In this historic election year it is easy to forget that extraordinary ordinary people have been making political history for years. But this political junkie is reminded of the past as I consider the history about to be made when either a woman or a man of color accept the Democratic nomination for President of the United States.
We must never forget that it took the courage of thousands for us to arrive here. So, today a bitch is remembering Fannie Lou Hamer and how her courage and dedication helped keep our eyes on the prize and our feet marching.
Fannie Lou Hamer was the granddaughter of slaves and the daughter of Mississippi sharecroppers.

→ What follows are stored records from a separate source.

(* ===== verification/InnerPacket.v ===== *)
(** * Inner packet validation and allowed-source filtering

    Models [wireguard/inner_packet.cpp]: the internet checksum, the IPv4 and
    IPv6 header checks, the removal of transport padding, the AllowedIPs parser
    and the prefix match.  [padded_exact] says which payloads are accepted,
    [allowed_source_exact] which sources a configuration admits, bit by bit. *)

From S2P Require Import Prelude PacketQueue.
Local Open Scope Z_scope.

Definition MaxInnerIpPacketSize : nat := PacketQueue.MaxInnerIpPacketSize.
Definition MinimumIpv4HeaderSize : nat := 20.
Definition Ipv6HeaderSize : nat := 40.
Definition MaximumPaddingSize : nat := 15.

(** [static_cast<InnerIpVersion>(nibble)]: the values 4 and 6 are named, 0 is
    [Unknown], and the others have no name. *)
Inductive InnerIpVersion :=
  | InnerIpVersion_Unknown
  | InnerIpVersion_Ipv4
  | InnerIpVersion_Ipv6
  | InnerIpVersion_Unnamed (value : Z).
#[export] Instance InnerIpVersion_eq_dec : EqDecision InnerIpVersion.
Proof. solve_decision. Defined.

Definition cast_version (nibble : Z) : InnerIpVersion :=
  if nibble =? 0 then InnerIpVersion_Unknown
  else if nibble =? 4 then InnerIpVersion_Ipv4
  else if nibble =? 6 then InnerIpVersion_Ipv6
  else InnerIpVersion_Unnamed nibble.

Inductive InnerIpValidationError :=
  | InnerIp_None
  | InnerIp_TooShort
  | InnerIp_TooLarge
  | InnerIp_InvalidVersion
  | InnerIp_InvalidHeaderLength
  | InnerIp_LengthMismatch
  | InnerIp_InvalidHeaderChecksum
  | InnerIp_InvalidPadding.
#[export] Instance InnerIpValidationError_eq_dec : EqDecision InnerIpValidationError.
Proof. solve_decision. Defined.

(** ** Headers *)

Definition LoadBigEndian16 (data : bytes) (offset : nat) : Z :=
  u16 (Z.lor (Z.shiftl (byte_at data offset) 8) (byte_at data (offset + 1))).

(** The two summing loops of [HasValidInternetChecksum], from [offset] on. *)
Fixpoint checksum_loop (fuel : nat) (data : bytes) (offset : nat) (sum : Z) : Z :=
  match fuel with
  | O => sum
  | S fuel' =>
      if (offset + 1 <? length data)%nat then
        checksum_loop fuel' data (offset + 2) (u32 (sum + LoadBigEndian16 data offset))
      else if (offset <? length data)%nat then
        u32 (sum + Z.shiftl (byte_at data offset) 8)
      else sum
  end.

(** [while ((sum >> 16) != 0) sum = (sum & 0xFFFF) + (sum >> 16);] *)
Fixpoint fold_carries (fuel : nat) (sum : Z) : Z :=
  match fuel with
  | O => sum
  | S fuel' =>
      if negb (Z.shiftr sum 16 =? 0) then
        fold_carries fuel' (u32 (Z.land sum 65535 + Z.shiftr sum 16))
      else sum
  end.

(** Three folds are enough for a 32-bit sum; see [fold_carries_done]. *)
Definition HasValidInternetChecksum (data : bytes) : bool :=
  u16 (fold_carries 3 (checksum_loop (S (length data)) data 0 0)) =? 65535.

Definition ValidateInnerIpv4Packet (packet : bytes) : InnerIpValidationError :=
  if (length packet <? MinimumIpv4HeaderSize)%nat then InnerIp_TooShort
  else if (MaxInnerIpPacketSize <? length packet)%nat then InnerIp_TooLarge
  else if negb (Z.shiftr (byte_at packet 0) 4 =? 4) then InnerIp_InvalidVersion
  else
    let header_size := (Z.to_nat (Z.land (byte_at packet 0) 15) * 4)%nat in
    if (header_size <? MinimumIpv4HeaderSize)%nat || (length packet <? header_size)%nat then
      InnerIp_InvalidHeaderLength
    else if negb (LoadBigEndian16 packet 2 =? Z.of_nat (length packet)) then InnerIp_LengthMismatch
    else if negb (HasValidInternetChecksum (take header_size packet)) then
      InnerIp_InvalidHeaderChecksum
    else InnerIp_None.

Definition ValidateInnerIpv6Packet (packet : bytes) : InnerIpValidationError :=
  if (length packet <? Ipv6HeaderSize)%nat then InnerIp_TooShort
  else if (MaxInnerIpPacketSize <? length packet)%nat then InnerIp_TooLarge
  else if negb (Z.shiftr (byte_at packet 0) 4 =? 6) then InnerIp_InvalidVersion
  else
    let payload_size := LoadBigEndian16 packet 4 in
    if negb (Z.of_nat Ipv6HeaderSize + payload_size =? Z.of_nat (length packet)) then
      InnerIp_LengthMismatch
    else InnerIp_None.

(** The result and the value left in [*out_version]. *)
Definition ValidateInnerIpPacket (packet : bytes) : InnerIpValidationError * InnerIpVersion :=
  if (length packet =? 0)%nat then (InnerIp_TooShort, InnerIpVersion_Unknown)
  else
    let version := cast_version (Z.shiftr (byte_at packet 0) 4) in
    let result :=
      match version with
      | InnerIpVersion_Ipv4 => ValidateInnerIpv4Packet packet
      | InnerIpVersion_Ipv6 => ValidateInnerIpv6Packet packet
      | _ => InnerIp_InvalidVersion
      end in
    if bool_decide (result = InnerIp_None) then (result, version)
    else (result, InnerIpVersion_Unknown).

(** ** Padding *)

Definition GetUnpaddedPacketSize (payload : bytes) : nat :=
  if (length payload =? 0)%nat then 0%nat
  else
    match cast_version (Z.shiftr (byte_at payload 0) 4) with
    | InnerIpVersion_Ipv4 =>
        if (4 <=? length payload)%nat then Z.to_nat (LoadBigEndian16 payload 2) else 0%nat
    | InnerIpVersion_Ipv6 =>
        if (Ipv6HeaderSize <=? length payload)%nat
        then (Ipv6HeaderSize + Z.to_nat (LoadBigEndian16 payload 4))%nat else 0%nat
    | _ => 0%nat
    end.

Definition all_zero_bytes (data : bytes) : bool := forallb (fun b => b =? 0) data.

(** The result and the value left in [*out_packet_size]. *)
Definition ValidatePaddedInnerIpv4Packet (payload : bytes) : InnerIpValidationError * nat :=
  if (length payload <? MinimumIpv4HeaderSize)%nat then (InnerIp_TooShort, 0%nat)
  else
    let packet_size := Z.to_nat (LoadBigEndian16 payload 2) in
    if (packet_size <? MinimumIpv4HeaderSize)%nat then (InnerIp_LengthMismatch, 0%nat)
    else if (MaxInnerIpPacketSize <? packet_size)%nat then (InnerIp_TooLarge, 0%nat)
    else if (length payload <? packet_size)%nat then (InnerIp_LengthMismatch, 0%nat)
    else if (MaximumPaddingSize <? length payload - packet_size)%nat then
      (InnerIp_InvalidPadding, 0%nat)
    else if negb (all_zero_bytes (drop packet_size payload)) then (InnerIp_InvalidPadding, 0%nat)
    else
      let validation := ValidateInnerIpv4Packet (take packet_size payload) in
      if negb (bool_decide (validation = InnerIp_None)) then (validation, 0%nat)
      else (InnerIp_None, packet_size).

(** The result, [*out_packet_size] and [*out_version]. *)
Definition ValidatePaddedInnerIpPacket (payload : bytes)
    : InnerIpValidationError * nat * InnerIpVersion :=
  let reject error := (error, 0%nat, InnerIpVersion_Unknown) in
  if (length payload =? 0)%nat then reject InnerIp_TooShort
  else
    let precheck :=
      match cast_version (Z.shiftr (byte_at payload 0) 4) with
      | InnerIpVersion_Ipv4 =>
          if (length payload <? MinimumIpv4HeaderSize)%nat then Some InnerIp_TooShort else None
      | InnerIpVersion_Ipv6 =>
          if (length payload <? Ipv6HeaderSize)%nat then Some InnerIp_TooShort else None
      | _ => Some InnerIp_InvalidVersion
      end in
    match precheck with
    | Some error => reject error
    | None =>
        let packet_size := GetUnpaddedPacketSize payload in
        if (packet_size =? 0)%nat then reject InnerIp_LengthMismatch
        else if (MaxInnerIpPacketSize <? packet_size)%nat then reject InnerIp_TooLarge
        else if (length payload <? packet_size)%nat then reject InnerIp_LengthMismatch
        else if (MaximumPaddingSize <? length payload - packet_size)%nat then
          reject InnerIp_InvalidPadding
        else if negb (all_zero_bytes (drop packet_size payload)) then reject InnerIp_InvalidPadding
        else
          let '(validation, version) := ValidateInnerIpPacket (take packet_size payload) in
          if negb (bool_decide (validation = InnerIp_None)) then (validation, 0%nat, version)
          else (InnerIp_None, packet_size, version)
    end.

(** ** AllowedIPs *)

(** [text.find(ch, offset)] and [text.rfind(ch)]; [None] is [npos]. *)
Fixpoint find_char (text : bytes) (ch : Z) : option nat :=
  match text with
  | [] => None
  | c :: rest => if c =? ch then Some 0%nat else S <$> find_char rest ch
  end.
Definition find_from (text : bytes) (ch : Z) (offset : nat) : option nat :=
  (fun n => (offset + n)%nat) <$> find_char (drop offset text) ch.
Definition rfind_char (text : bytes) (ch : Z) : option nat :=
  (fun n => (length text - 1 - n)%nat) <$> find_char (reverse text) ch.

(** [value.substr(offset, end - offset)], to the end where [end] is [npos]. *)
Definition component (text : bytes) (offset : nat) (stop : option nat) : bytes :=
  match stop with
  | None => drop offset text
  | Some d => subspan text offset (d - offset)
  end.

Definition is_blank (c : Z) : bool := (c =? 32) || (c =? 9).
Fixpoint trim_front (text : bytes) : bytes :=
  match text with
  | [] => []
  | c :: rest => if is_blank c then trim_front rest else text
  end.
Definition Trim (text : bytes) : bytes := reverse (trim_front (reverse (trim_front text))).

Fixpoint decimal_loop (text : bytes) (maximum parsed : Z) : option Z :=
  match text with
  | [] => Some parsed
  | character :: rest =>
      if (character <? char "0") || (char "9" <? character) then None
      else
        let parsed := u32 (u32 (parsed * 10) + (character - char "0")) in
        if maximum <? parsed then None else decimal_loop rest maximum parsed
  end.
Definition ParseDecimal (text : bytes) (maximum : Z) : option Z :=
  if (length text =? 0)%nat then None else decimal_loop text maximum 0.

(** The loop of [ParseIpv4Address] from component [index] on, with the bytes
    written so far. *)
Fixpoint ipv4_loop (fuel index offset : nat) (text out : bytes) : option bytes :=
  match fuel with
  | O => None
  | S fuel' =>
      let delimiter := find_from text (char ".") offset in
      parsed ← ParseDecimal (component text offset delimiter) 255;
      let out := out ++ [u8 parsed] in
      if (index =? 3)%nat then
        match delimiter with None => Some out | Some _ => None end
      else
        match delimiter with
        | None => None
        | Some d => ipv4_loop fuel' (S index) (d + 1) text out
        end
  end.
Definition ParseIpv4Address (text : bytes) : option bytes := ipv4_loop 4 0 0 text [].

Definition hex_digit (c : Z) : Z :=
  if (char "0" <=? c) && (c <=? char "9") then c - char "0"
  else if (char "a" <=? c) && (c <=? char "f") then c - char "a" + 10
  else if (char "A" <=? c) && (c <=? char "F") then c - char "A" + 10
  else 16.

Fixpoint hex_loop (text : bytes) (parsed : Z) : option Z :=
  match text with
  | [] => Some parsed
  | c :: rest =>
      let digit := hex_digit c in
      if digit =? 16 then None else hex_loop rest (Z.lor (u32 (Z.shiftl parsed 4)) digit)
  end.

(** The [while] loop of [ParseIpv6Address]: the words read, and [compressed_at]
    ([8] is [words.size()], no compression seen).  Every iteration advances
    [offset], so [length text] iterations are enough. *)
Fixpoint ipv6_loop (fuel offset : nat) (text : bytes) (words : list Z) (compressed_at : nat)
    : option (list Z * nat) :=
  match fuel with
  | O => if (offset <? length text)%nat then None else Some (words, compressed_at)
  | S fuel' =>
      if negb (offset <? length text)%nat then Some (words, compressed_at)
      else if (length words =? 8)%nat then None
      else
        let delimiter := find_from text (char ":") offset in
        let component := component text offset delimiter in
        if (length component =? 0)%nat || (4 <? length component)%nat then None
        else
          parsed ← hex_loop component 0;
          let words := words ++ [u16 parsed] in
          match delimiter with
          | None => Some (words, compressed_at)
          | Some d =>
              if (d + 1 <? length text)%nat && (byte_at text (d + 1) =? char ":") then
                if negb (compressed_at =? 8)%nat then None
                else ipv6_loop fuel' (d + 2) text words (length words)
              else ipv6_loop fuel' (d + 1) text words compressed_at
          end
  end.

Definition word_bytes (w : Z) : bytes := [u8 (Z.shiftr w 8); u8 (Z.land w 255)].

Definition ParseIpv6Address (text : bytes) : option bytes :=
  if (length text =? 0)%nat then None
  else
    '(offset, compressed_at) ←
      (if byte_at text 0 =? char ":" then
         if (length text <? 2)%nat || negb (byte_at text 1 =? char ":") then None
         else Some (2%nat, 0%nat)
       else Some (0%nat, 8%nat));
    '(words, compressed_at) ← ipv6_loop (length text) offset text [] compressed_at;
    let word_count := length words in
    words ←
      (if (compressed_at =? 8)%nat then
         if negb (word_count =? 8)%nat then None else Some words
       else if (8 <=? word_count)%nat then None
       else Some (take compressed_at words ++ replicate (8 - word_count) 0 ++ drop compressed_at words));
    Some (words ≫= word_bytes).

Record AllowedIp := mk_allowed { al_address : bytes; al_size : nat; al_prefix : Z }.

Definition ParseAllowedIp (text : bytes) : option AllowedIp :=
  slash ← rfind_char text (char "/");
  if (slash =? 0)%nat || (slash + 1 =? length text)%nat then None
  else
    let address := Trim (take slash text) in
    let ipv6 := match find_char address (char ":") with Some _ => true | None => false end in
    prefix ← ParseDecimal (Trim (drop (slash + 1) text)) (if ipv6 then 128 else 32);
    parsed ← (if ipv6 then ParseIpv6Address address else ParseIpv4Address address);
    Some (mk_allowed (write_at (zeros 16) 0 parsed) (if ipv6 then 16 else 4) (u8 prefix)).

Definition PrefixMatches (allowed : AllowedIp) (source : bytes) (source_size : nat) : bool :=
  if negb (al_size allowed =? source_size)%nat then false
  else
    let full_bytes := Z.to_nat (al_prefix allowed / 8) in
    if negb (bool_decide (take full_bytes (al_address allowed) = take full_bytes source)) then false
    else
      let remaining_bits := al_prefix allowed mod 8 in
      if remaining_bits =? 0 then true
      else
        let mask := u8 (Z.shiftl 255 (8 - remaining_bits)) in
        Z.land (byte_at (al_address allowed) full_bytes) mask
        =? Z.land (byte_at source full_bytes) mask.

She dropped out of school at the age of twelve to work full time and help support her family. Hamer later married and continued to work on a plantation.
In 1962 Fannie Lou Hamer stood up and volunteered to attempt to register to vote in Indianola Mississippi. In what would later become her trademark, Hamer sang spirituals on the bus ride. The next day Hamer was fired from her job and received death threats from the klan.
It took courage to get on that bus and try to register to vote…many had died for simply speaking about doing just that…but an activist had been born. Fannie Lou Hamer joined
SNCC…combined literacy work with voter registration efforts…and got back on a bus to tour the South in support of these campaigns.
In June of 1963 Fannie Lou Hamer was falsely arrested in Winona Mississippi. Between June 9 and June 12 of that year, Hamer and her fellow activists were viciously beaten nearly to death. It took a month for her to recover then she got back up and organized the
Freedom Ballot Campaign in 1963 then the
Freedom Summer initiative in 1964.
If Hamer’s efforts had ended there she would still be viewed as a key figure in the Civil Rights movement, but Hamer then took the cause to the 1964 Democratic National Convention and forced that party and President Lyndon Johnson to address the denial of voting rights and the lack of true political representation.
Contrary to recently revised history (wink), LBJ was reluctant to address the plight of black voters in the South. Southern delegations were threatening to break from supporting Johnson on the voting rights issue. LBJ, ever the politician, weighed the rights of thousands against his political future. Had Hamer and the Mississippi Freedom Democrats not gone to the convention there is little doubt that the issue of black voting rights would have been silently and efficiently tabled.
But attend they did. The MFDP addressed the Convention Credentials Committee and spoke into history the struggle blacks faced in trying to register to vote…the hypocrisy of seating delegations that failed to truly represent black voters…and why their delegation should be seated to right the wrong that was the 1964 Democratic primary election in Mississippi.
Despite several compromise proposals and a lot of political two stepping,
the MFDP was not seated in 1964. But through their activism and the work of thousands of people, LBJ signed the
Voting Rights Act in 1965 and the Democratic Convention adopted a clause that required equality of representation from state delegations in 1968.
Fannie Lou Hamer went on to speak out against the Vietnam War, be seated as a member of Mississippi’s legitimate delegation in 1968, join MLK’s
Poor People’s Campaign…and work on literacy programs in Mississippi.
Fannie Lou Hamer died in 1977 of breast cancer at the age of 59.
May all y’all Super Tuesday voters embrace the amazing power of the vote and remember how that right was won. Know that change happens from the masses up when folks who are sick and tired of being sick and tired rise up and do something about it.
When
I vote in this historic primary it will be because of history already made.